The Brexit situation seems to be getting worse and worse (or maybe better and better, depending on where you stand). In an embarrassing defeat, PM Theresa May just lost a Parliamentary vote regarding her Brexit deal which now gives Parliament the right to vote on any final deal. Parliament also ordered her government to release the legal advice they had received regarding the departure from the EU, an unorthodox move that shows a lack of faith in the PM.

FINSUM: What this means is that Parliament now essentially has the right to block Brexit, or call for a second referendum. Sterling plummeted on the news.

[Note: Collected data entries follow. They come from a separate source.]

(* ===== verification/Approvals.v ===== *)
(** The per-job approval gate: apps/api/services/certops/jobApprovals.js.

    An approval binds the SHA-256 of the canonical payload and of the canonical
    execution intent; dispatch recomputes both.  The assistant's review and the
    state of an operator request are services of [Others]. *)
From S2P Require Import Prelude Dates Json Jobs JobFields RenewalCapacity JobSigning JobRequest.
From S2P Require Import Eligibility AlertPolicy Dispatch.
Open Scope Z_scope.

Inductive approval_error :=
| CERTOPS_APPROVAL_JOB_NOT_FOUND | CERTOPS_APPROVAL_JOB_NOT_PENDING_APPROVAL
| CERTOPS_APPROVAL_SELF_APPROVAL_FORBIDDEN | CERTOPS_APPROVAL_REQUEST_STALE | REVIEW_STALE
| REVIEW_REQUIRED | RENEWAL_PROFILE (e : job_error) | SIGNING (e : canon_error) | ROLLED_BACK (e : dispatch_error).

Section approvals.
Context {sv : Services} {ot : Others}.

Definition plain_object (v : jsval) : jsval := match v with Obj _ => v | _ => Obj [] end.
Definition computeJobPayloadApprovalHash (payload : jsval) : result canon_error string :=
  canonical ← canonicalizeJobPayload (plain_object payload); Ok (sha256 canonical).

Definition buildCanonicalExecutionIntent (j : job) : jsval :=
  let r := j_row j in
  let payload := plain_object (r_payload r) in
  let field k := js_or (get k payload) Null in
  let rt := r_routing r in
  Obj ([("operation", Str (operation_name (r_operation r)));
        ("subjectType", js_or (opt_js (r_subjectType r)) Null);
        ("subjectId", js_or (opt_js (r_subjectId r)) Null);
        ("targetId", js_or (get "targetId" payload) (js_or (get "id" (get "target" payload)) Null));
        ("profileId", js_or (get "profileId" payload) (js_or (get "id" (get "profile" payload)) Null));
        ("profileSnapshot", js_or (get "profileSnapshot" payload) (js_or (get "profile" payload) Null));
        ("commandRef", field "commandRef"); ("action", field "action")]
       ++ match r_requestedByConnectionId r with
          | Some (String _ _) =>
              [("operatorRouting", Obj [
                  ("assignedAgentId", opt_js (assignedAgentId rt));
                  ("requiredTargetSelector", opt_js (requiredTargetSelector rt));
                  ("requiredDnsProvider", opt_js (requiredDnsProvider rt));
                  ("requiredCommandProfile", opt_js (requiredCommandProfile rt))])]
          | _ => []
          end
       ++ [("payload", payload)]).
Definition computeCanonicalIntentHash (j : job) : result canon_error string :=
  canonical ← canonicalizeJobPayload (buildCanonicalExecutionIntent j); Ok (sha256 canonical).

(** * Decisions *)

Definition set_approval (a : approval) (j : job) : job :=
  mkJob (j_row j) (j_claim j) (attempt_count j) (max_attempts j) (scheduled_for j) (next_attempt_at j)
    a (j_created_at j) (needs_operator_reconciliation j) (reconciliation_reason j).
(** jsonb equality. *)
Definition jsonb_eq (a b : jsval) : bool :=
  bool_decide (JSON_stringify (canon (jsonify a)) = JSON_stringify (canon (jsonify b))).
(** The columns the compare-and-swap of [approveJob] re-checks. *)
Definition unchanged (seen current : job) : bool :=
  let r := j_row seen in let r' := j_row current in
  bool_decide (j_state current = pending_approval) && jsonb_eq (r_payload r) (r_payload r')
  && bool_decide (default real (r_mode r) = default real (r_mode r'))
  && bool_decide (r_operation r = r_operation r')
  && bool_decide (r_subjectType r = r_subjectType r') && bool_decide (r_subjectId r = r_subjectId r')
  && bool_decide (r_requestedByConnectionId r = r_requestedByConnectionId r')
  && bool_decide (r_requestedByUserId r = r_requestedByUserId r')
  && bool_decide (assignedAgentId (r_routing r) = assignedAgentId (r_routing r'))
  && bool_decide (requiredTargetSelector (r_routing r) = requiredTargetSelector (r_routing r'))
  && bool_decide (requiredDnsProvider (r_routing r) = requiredDnsProvider (r_routing r'))
  && bool_decide (requiredCommandProfile (r_routing r) = requiredCommandProfile (r_routing r')).
Definition approved_row (now : Z) (hash intent : string) (j : job) : job :=
  set_approval (mkApproval (Some now) (Some hash) (Some intent))
    (set_job (λ r, with_times (queue_time now) (with_state pending r)) (j_claim j) j).

(** What [approveJob] decides on the row it has loaded, before its UPDATE. *)
Definition may_approve (w : W) (seen : job) (approverUserId : string) (reviewHash : option string)
  : result approval_error (string * string) :=
  let r := j_row seen in
  _ ← ensure (bool_decide (j_state seen = pending_approval)) CERTOPS_APPROVAL_JOB_NOT_PENDING_APPROVAL;
  _ ← ensure (negb (bool_decide (r_requestedByUserId r = Some approverUserId)))
        CERTOPS_APPROVAL_SELF_APPROVAL_FORBIDDEN;
  _ ← ensure (requestApprovable w seen) CERTOPS_APPROVAL_REQUEST_STALE;
  _ ← match r_requestedByConnectionId r with
      | Some (String _ _) =>
          match assistantReview w seen with
          | None => Err REVIEW_STALE
          | Some current =>
              ensure (match reviewHash with
                      | Some (String _ _ as h) => bool_decide (h = current)
                      | _ => false
                      end) REVIEW_REQUIRED
          end
      | _ => Ok tt
      end;
  _ ← (if bool_decide (r_operation r = renew)
       then match validateRenewalProfileOnPayload (r_payload r) renew true with
            | Ok _ => Ok tt
            | Err e => Err (RENEWAL_PROFILE e)
            end
       else Ok tt);
  match computeJobPayloadApprovalHash (r_payload r), computeCanonicalIntentHash seen with
  | Err e, _ | _, Err e => Err (SIGNING e)
  | Ok hash, Ok intent => Ok (hash, intent)
  end.
(** [seen] is the row the transaction loaded without a lock; the UPDATE is a
    compare-and-swap on the row as it is now. *)
Definition approveJob (k : clock) (seen : job) (approverUserId : string) (reviewHash : option string)
    (d : db) : db * result approval_error unit :=
  match may_approve (others d) seen approverUserId reviewHash with
  | Err e => (d, Err e)
  | Ok (hash, intent) =>
      match jobs d !! j_id seen with
      | Some current =>
          if unchanged seen current && bool_decide (r_workspaceId (j_row seen) = r_workspaceId (j_row current)) then
            match withTransaction
              (_ ← update_job (j_id seen) (approved_row (db_now k) hash intent);
               _ ← modify (add_decision (mkDecision (j_id seen) granted (Some approverUserId) (Some hash)
                                           (Some intent)));
               _ ← (if truthy (get "distributionRollout" (j_payload seen))
                    then record_event (mkEvent (r_workspaceId (j_row seen)) DISTRIBUTION_APPROVAL_GRANTED (j_id seen)
                                         (Obj [("jobId", Str (j_id seen))]))
                    else mret tt);
               modify (add_log (mkLog (j_id seen) "approval.granted" pending))) d with
            | (d, Ok _) => (d, Ok tt)
            | (d, Err e) => (d, Err (ROLLED_BACK e))
            end
          else (d, Err CERTOPS_APPROVAL_JOB_NOT_PENDING_APPROVAL)
      | None => (d, Err CERTOPS_APPROVAL_JOB_NOT_PENDING_APPROVAL)
      end
  end.

Definition rejected_row (now : Z) (reason : option string) (j : job) : job :=
  set_job (λ r, with_outcome rejected (Some "CERTOPS_APPROVAL_REJECTED") reason (r_resultMetadata r)
                  (complete now (r_times r)) r) (j_claim j) j.
Definition rejectJob (k : clock) (jobId workspaceId approverUserId : string) (reason : option string)
    (d : db) : db * result approval_error unit :=
  match jobs d !! jobId with
  | None => (d, Err CERTOPS_APPROVAL_JOB_NOT_FOUND)
  | Some j =>
      if negb (bool_decide (r_workspaceId (j_row j) = workspaceId)) then (d, Err CERTOPS_APPROVAL_JOB_NOT_FOUND) else
      if negb (bool_decide (j_state j = pending_approval))
      then (d, Err CERTOPS_APPROVAL_JOB_NOT_PENDING_APPROVAL) else
      match withTransaction
        (updated ← update_job jobId (rejected_row (db_now k) reason);
         _ ← service_ (λ w, onTrustJobTerminalTransition w updated rejected);
         _ ← modify (add_decision (mkDecision jobId refused (Some approverUserId) None None));
         modify (add_log (mkLog jobId "approval.rejected" rejected))) d with
      | (d, Ok _) => (d, Ok tt)
      | (d, Err e) => (d, Err (ROLLED_BACK e))
      end
  end.

(** [invalidateApprovalForClaim], inside the claim's transaction. *)
Definition invalidated_row (j : job) : job :=
  set_approval no_approval (set_job (with_state pending_approval) (j_claim j) j).
Definition invalidateApprovalForClaim (jobId : string) (currentHash : string) : tx unit :=
  _ ← update_job jobId invalidated_row;
  _ ← modify (add_decision (mkDecision jobId invalidated None (Some currentHash) None));
  modify (add_log (mkLog jobId "approval.invalidated" pending_approval)).
End approvals.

Pretty much since the day it happened, the prospect of a second Brexit referendum has loomed large. Now, almost 2.5 years since the initial vote, it is becoming closer to reality. PM May’s universally panned Brexit deal with the EU is adding weight to efforts to hold another vote. A conservative MP (same party as Theresa May) has proposed a new vote in May, saying it would only take 22 weeks to prepare. The vote would have three options—stay in the EU, accept the May plan, or leave without a deal.

FINSUM: Critics of a second referendum argue that it is undemocratic to not abide the first vote. However, the action of leaving the EU is unprecedented, and the deal that Britain could get from the EU was completely unknown, so in our view, holding second referendum to decide on the actual terms is actually the most democratic option.


Just a couple of days ago it seemed like the UK and EU were on the verge of coming to an agreement over Brexit. Now, just 48 hour later, a deal actually seems further away than it ever has. Reviewing UK headlines, the irony of PM May’s proposed deal is that it did what no one else has been able to—unite Britain. However, the unity is driven by shared hatred from all sides over what a terrible agreement the government has proposed. Numerous government ministers have resigned on the back of the proposal.

FINSUM: The pushback to this deal has been more than anyone would have anticipated. A no-deal Brexit looks increasingly likely.